Varricchi Gilda, Galdiero Maria Rosaria, Loffredo Stefania, Marone Giancarlo, Iannone Raffaella, Marone Gianni, Granata Francescopaolo
Department of Translational Medical Sciences (DiSMeT), Center for Basic and Clinical Immunology Research (CISI), University of Naples Federico II, Naples, Italy.
Department of Public Health, University of Naples Federico II, Monaldi Hospital Pharmacy, Naples, Italy.
Front Immunol. 2017 Apr 12;8:424. doi: 10.3389/fimmu.2017.00424. eCollection 2017.

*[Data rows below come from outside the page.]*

(** *** The membership scan *)

Lemma scan_users_fst todo : forall i id w,
  (i + todo <= length (authorizedUsers w))%nat ->
  fst (scan_users todo i id w) = true
  <-> In id (take todo (drop i (authorizedUsers w))).
Proof.
  induction todo as [|todo IH]; intros i id w Hlen.
  - cbn. split; [discriminate | contradiction].
  - cbn [scan_users]. cbv zeta. fields.
    assert (Hi : authorizedUsers w !! i = Some (authorizedUsers w !!! i)).
    { apply list_lookup_lookup_total_lt. lia. }
    rewrite (drop_S _ _ _ Hi). cbn [take In].
    destruct (Z.eqb_spec (authorizedUsers w !!! i) id) as [He|Hne].
    + cbn [fst]. split; [intros _; left; exact He | reflexivity].
    + match goal with |- context [scan_users todo (S i) id ?x] =>
        specialize (IH (S i) id x) end.
      fields_in IH. rewrite IH by lia.
      split; [intros H; right; exact H | intros [H|H]; [contradiction | exact H]].
Qed.

Lemma isAuthorizedUser_iff id w :
  (numAuthorizedUsers w <= length (authorizedUsers w))%nat ->
  fst (isAuthorizedUser id w) = true
  <-> In id (take (numAuthorizedUsers w) (authorizedUsers w)).
Proof.
  intros H. unfold isAuthorizedUser. cbv zeta. fields.
  match goal with |- context [scan_users ?n 0 id ?x] =>
    pose proof (scan_users_fst n 0 id x) as Hs end.
  fields_in Hs. rewrite drop_0 in Hs. apply Hs. lia.
Qed.

Lemma isAuthorizedUser_after_load (w : World) (raw : string) (id : Z) :
  length (authorizedUsers w) = MAX_USERS ->
  (String.length raw <= MAX_USERS_LEN - 1)%nat ->
  (length (spec_tokens raw) <= MAX_USERS)%nat ->
  fst (isAuthorizedUser id
         (parseAuthorizedUsers (set_userConfig_authorizedUsers raw w))) = true
  <-> In id (spec_ids raw).
Proof.
  intros Harr Hfit Hten.
  destruct (parseAuthorizedUsers_spec (set_userConfig_authorizedUsers raw w) Harr)
    as (Hn & Ha & Hl & _).
  fields_in Hn. fields_in Ha.
  rewrite (strncpy_fits _ _ Hfit) in Hn, Ha.
  assert (Hall : take MAX_USERS (spec_ids raw) = spec_ids raw).
  { apply take_ge. unfold spec_ids. rewrite length_fmap. exact Hten. }
  rewrite Hall in Hn, Ha.
  rewrite isAuthorizedUser_iff.
  - rewrite Ha. reflexivity.
  - rewrite Hl, Hn. unfold spec_ids. rewrite length_fmap. exact Hten.
Qed.



(** C7. Loading takes the first 127 characters of the raw string (all
    of it when it fits the configuration field), converts its non-empty
    comma-separated tokens in order with [atol] and stores the first
    ten of the results, whatever the registry held before; a token that
    does not start with a number converts to 0 like any other value;
    the count never exceeds ten, and the only output is on the serial
    line. *)
Theorem parseAuthorizedUsers_keeps_first_ten (w : World) (raw : string) :
  length (authorizedUsers w) = MAX_USERS ->
  let w' := parseAuthorizedUsers (set_userConfig_authorizedUsers raw w) in
  let copy := strncpy (MAX_USERS_LEN - 1) raw in
  ((String.length raw <= MAX_USERS_LEN - 1)%nat -> copy = raw) /\
  (numAuthorizedUsers w' = Nat.min MAX_USERS (length (spec_tokens copy))) /\
  (numAuthorizedUsers w' <= MAX_USERS)%nat /\
  take (numAuthorizedUsers w') (authorizedUsers w')
  = take MAX_USERS (atol <$> spec_tokens copy) /\
  length (authorizedUsers w') = MAX_USERS /\
  (forall tok, starts_number tok = false -> atol tok = 0) /\
  (exists tr, trace w' = trace w ++ tr /\ quiet tr).
Proof.
  intros Harr. cbn zeta.
  destruct (parseAuthorizedUsers_spec (set_userConfig_authorizedUsers raw w) Harr)
    as (Hn & Ha & Hl & Htr).
  fields_in Hn. fields_in Ha. fields_in Htr. unfold spec_ids in *.
  rewrite length_take, length_fmap in Hn.
  split; [apply strncpy_fits|].
  split; [exact Hn|].
  split; [rewrite Hn; apply Nat.le_min_l|].
  split; [exact Ha|]. split; [exact Hl|].
  split; [exact atol_not_number | exact Htr].
Qed.

(** ** Rendering the log *)

Lemma append_cons_nonempty (s : string) c t : s +:+ String c t <> EmptyString.
Proof. destruct s; discriminate. Qed.

Lemma getShortLogLine_empty idx w :
  timestamp (operationLog w !!! idx) = 0 -> getShortLogLine idx w = EmptyString.
Proof. unfold getShortLogLine. cbv zeta. intros ->. reflexivity. Qed.

Lemma getShortLogLine_nonempty idx w :
  timestamp (operationLog w !!! idx) <> 0 -> getShortLogLine idx w <> EmptyString.
Proof.
  unfold getShortLogLine. cbv zeta. intros H.
  apply Z.eqb_neq in H. rewrite H. apply append_cons_nonempty.
Qed.

(** Five slots, written out. *)
Lemma five_slots (log : list LogEntry) :
  length log = LOG_SIZE -> exists a b c d e, log = [a; b; c; d; e].
Proof.
  intros H. do 5 (destruct log as [|? log]; [discriminate H|]).
  destruct log; [|discriminate H]. eexists _, _, _, _, _. reflexivity.
Qed.

Lemma count_valid_five a b c d e :
  count_valid LOG_SIZE [a; b; c; d; e]
  = (Nat.b2n (0 <? timestamp a)%Z + Nat.b2n (0 <? timestamp b)%Z
     + Nat.b2n (0 <? timestamp c)%Z + Nat.b2n (0 <? timestamp d)%Z
     + Nat.b2n (0 <? timestamp e)%Z)%nat.
Proof.
  cbn [count_valid LOG_SIZE lookup_total list_lookup_total].
  destruct (0 <? timestamp a), (0 <? timestamp b), (0 <? timestamp c),
    (0 <? timestamp d), (0 <? timestamp e); reflexivity.
Qed.

Lemma append_log w c :
  length (operationLog w) = LOG_SIZE ->
  operationLog (append w c) = entry_of c :: take 4 (operationLog w).
Proof.
  intros H. unfold append. rewrite logOperation_log by exact H. reflexivity.
Qed.

Lemma append_length w c :
  length (operationLog w) = LOG_SIZE ->
  length (operationLog (append w c)) = LOG_SIZE.
Proof.
  intros H. rewrite append_log by exact H. cbn. rewrite length_take, H.
  reflexivity.
Qed.

(** The log three calls leave behind: their entries in the leading
    slots, latest first, and two empty slots. *)
Lemma three_appends_shape (w : World) (c0 c1 c2 : AppendCall) :
  operationLog (appends [c0; c1; c2] w)
  = [entry_of c2; entry_of c1; entry_of c0; empty_entry; empty_entry].
Proof.
  unfold appends. cbn [foldl].
  assert (H0 : length (operationLog (initializeLog w)) = LOG_SIZE)
    by reflexivity.
  pose proof (append_length _ c0 H0) as H1.
  pose proof (append_length _ c1 H1) as H2.
  rewrite (append_log _ c2 H2), (append_log _ c1 H1), (append_log _ c0 H0).
  reflexivity.
Qed.

(** Calls made at nonzero clock values leave no gap. *)
Lemma appends_valid_prefix (cs : list AppendCall) (w : World) :
  Forall (fun c => 0 < call_time c) cs ->
  valid_prefix (operationLog (appends cs w)).
Proof.
  induction cs as [|c cs IH] using rev_ind; intros Hall.
  - intros i Hi H. destruct i as [|[|[|[|i]]]]; cbn in H; try lia.
    unfold LOG_SIZE in Hi. lia.
  - apply Forall_app in Hall as [Hcs Hc].
    apply Forall_cons in Hc as [Hc _]. specialize (IH Hcs).
    unfold appends in *. rewrite foldl_app. cbn [foldl].
    pose proof (appends_length cs w) as Hlen. unfold appends in Hlen.
    rewrite (append_log _ c Hlen).
    destruct (five_slots _ Hlen) as (a & b & d & e & f & Hlog).
    rewrite Hlog in IH |- *. cbn [take].
    intros i Hi H. unfold LOG_SIZE in Hi.
    destruct i as [|i]; [exact Hc|].
    assert (Hi' : (S i < LOG_SIZE)%nat) by (unfold LOG_SIZE; lia).
    pose proof (IH i Hi') as Hstep.
    destruct i as [|[|[|i]]]; cbn in H, Hstep |- *; try lia;
      apply Hstep; exact H.
Qed.

Lemma renderers_zero_valid (w : World) :
  length (operationLog w) = LOG_SIZE ->
  Forall (fun e => 0 <= timestamp e) (operationLog w) ->
  count_valid LOG_SIZE (operationLog w) = 0%nat ->
  getFormattedLog w = log_header +:+ "No operations recorded." /\
  forall idx, (idx < LOG_SIZE)%nat -> getShortLogLine idx w = EmptyString.
Proof.
  intros Hlen Hpos Hzero. split.
  - unfold getFormattedLog. cbv zeta. rewrite Hzero. reflexivity.
  - intros idx Hidx. apply getShortLogLine_empty.
    destruct (five_slots _ Hlen) as (a & b & c & d & e & Hlog).
    rewrite Hlog in Hzero, Hpos |- *. rewrite count_valid_five in Hzero.
    repeat match goal with H : Forall _ (_ :: _) |- _ =>
      apply Forall_cons in H; destruct H as [? H] end.
    cbn beta in *.
    do 5 (destruct idx as [|idx];
          [cbn [lookup_total list_lookup_total];
           repeat match type of Hzero with context [0 <? ?t] =>
             destruct (Z.ltb_spec 0 t) end; try discriminate Hzero; lia|]).
    unfold LOG_SIZE in Hidx. lia.
Qed.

Prolonged low-grade inflammation or smoldering inflammation is a hallmark of cancer. Mast cells form a heterogeneous population of immune cells with differences in their ultra-structure, morphology, mediator content, and surface receptors. Mast cells are widely distributed throughout all tissues and are stromal components of the inflammatory microenvironment that modulates tumor initiation and development. Although canonically associated with allergic disorders, mast cells are a major source of pro-tumorigenic (e.g., angiogenic and lymphangiogenic factors) and antitumorigenic molecules (e.g., TNF-α and IL-9), depending on the milieu. In certain neoplasias (e.g., gastric, thyroid and Hodgkin's lymphoma) mast cells play a pro-tumorigenic role, in others (e.g., breast cancer) a protective role, whereas in yet others they are apparently innocent bystanders. These seemingly conflicting results suggest that the role of mast cells and their mediators could be cancer specific. The microlocalization (e.g., peritumoral vs intratumoral) of mast cells is another important aspect in the initiation/progression of solid and hematologic tumors. Increasing evidence in certain experimental models indicates that targeting mast cells and/or their mediators represent a potential therapeutic target in cancer. Thus, mast cells deserve focused consideration also as therapeutic targets in different types of tumors. There are many unanswered questions that should be addressed before we understand whether mast cells are an ally, adversary, or innocent bystanders in human cancers.
持续性低度炎症或隐匿性炎症是癌症的一个标志。肥大细胞构成了一类异质性免疫细胞群体,它们在超微结构、形态、介质含量和表面受体方面存在差异。肥大细胞广泛分布于所有组织中,是炎症微环境的基质成分,可调节肿瘤的发生和发展。尽管传统上认为肥大细胞与过敏性疾病有关,但根据环境的不同,肥大细胞是促肿瘤(如血管生成和淋巴管生成因子)和抗肿瘤分子(如TNF-α和IL-9)的主要来源。在某些肿瘤(如胃癌、甲状腺癌和霍奇金淋巴瘤)中,肥大细胞发挥促肿瘤作用;在其他肿瘤(如乳腺癌)中,肥大细胞发挥保护作用;而在另外一些肿瘤中,它们显然是无辜的旁观者。这些看似相互矛盾的结果表明,肥大细胞及其介质的作用可能具有癌症特异性。肥大细胞的微定位(如肿瘤周围与肿瘤内)是实体瘤和血液系统肿瘤发生/进展中的另一个重要方面。某些实验模型中越来越多的证据表明,靶向肥大细胞和/或其介质是癌症潜在的治疗靶点。因此,肥大细胞作为不同类型肿瘤的治疗靶点也值得重点关注。在我们了解肥大细胞在人类癌症中是盟友、对手还是无辜旁观者之前,有许多未解决的问题需要解决。